Un estudio de la Universidad de Boston publicado el 29 de junio analizó a 1.261 directivos y llegó a una conclusión operativa: los equipos detectan un 18% menos errores cuando el trabajo proviene de un agente IA presentado como "empleado" en lugar de como herramienta. El lenguaje con el que una empresa nombra sus agentes IA afecta directamente la supervisión del output. Tiene consecuencias medibles en la calidad del resultado.

El 30% de los directivos estudiados trabaja en empresas que ya enmarcan sus agentes IA como empleados o colaboradores. "Copiloto", "asistente de equipo", "compañero digital" son denominaciones que envían una señal cognitiva a quien revisa el output: alguien ya lo ha supervisado. Esa señal es falsa.
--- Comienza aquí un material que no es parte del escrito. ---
(** * The project upgrade script of the Hasura CLI (config V2 to config V3)

    A shallow embedding of [cli/internal/scripts/update-project-v3.go].
    The script talks to four collaborators: the metadata API of the
    server, the interactive prompts, the state stores and the [afero.Fs]
    file system.  Every call to a collaborator is an operation of the
    interface [Op]; a Go function of the script is a tree of such calls
    ([Prog]), and a collaborator is a handler that answers the calls over
    a world of its own.  Logging and the spinner only present progress and
    are never consulted for control, they are left out. *)

From stdpp Require Import gmap strings list fin_maps sorting.
From Stdlib Require Import Ascii.
From Stdlib Require String.

(* ===================================================================== *)
(** ** Errors *)
(* ===================================================================== *)

(** Go's [error] values as the script builds them: [errors.New] and
    [fmt.Errorf] without [%w] make a fresh message, [errors.Wrap],
    [errors.Wrapf] and [fmt.Errorf] with [%w] keep the cause and put a
    message in front of it. *)
Inductive error : Type :=
| errorString (msg : string)
| withMessage (cause : error) (msg : string).

#[global] Instance error_eq_dec : EqDecision error.
Proof. solve_decision. Defined.

(** [err.Error()] *)
Fixpoint Error (e : error) : string :=
  match e with
  | errorString msg => msg
  | withMessage cause msg => msg +:+ ": " +:+ Error cause
  end.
La supervisión es tarea exclusiva del humano que valida el resultado.

La misma investigación detectó un segundo efecto: un 44% más de escalamientos hacia gerentes superiores. El equipo que trata la IA como colega delega más hacia arriba en lugar de resolver directamente. El flujo de trabajo se alarga, la decisión se retrasa y el error permanece más tiempo en el proceso.

El riesgo se activa en los procesos más habituales: redacción automatizada de propuestas, resúmenes de reuniones, informes de análisis de datos, respuestas de atención al cliente. Si el procedimiento interno llama al agente "asistente inteligente", el equipo revisa con menor atención. La denominación crea el contexto mental con el que el revisor aborda el output.

Lo que el estudio no mide: si el equipo recibe formación explícita en supervisión de output de IA, el efecto se mitiga. Las empresas que diseñan checklists de control independientes del output del agente probablemente reducen el sesgo. El riesgo no está en usar IA agéntica. Está en no diseñar el proceso de verificación como si la IA no estuviera.

Qué hacer esta semana: revisa cómo nombras tus agentes IA en procedimientos y documentación interna. Sustituye denominaciones de persona por denominaciones de herramienta. Diseña una lista de control explícita que el revisor complete al margen del output del agente. La nomenclatura no es cosmética: determina cómo se comporta el equipo frente al resultado.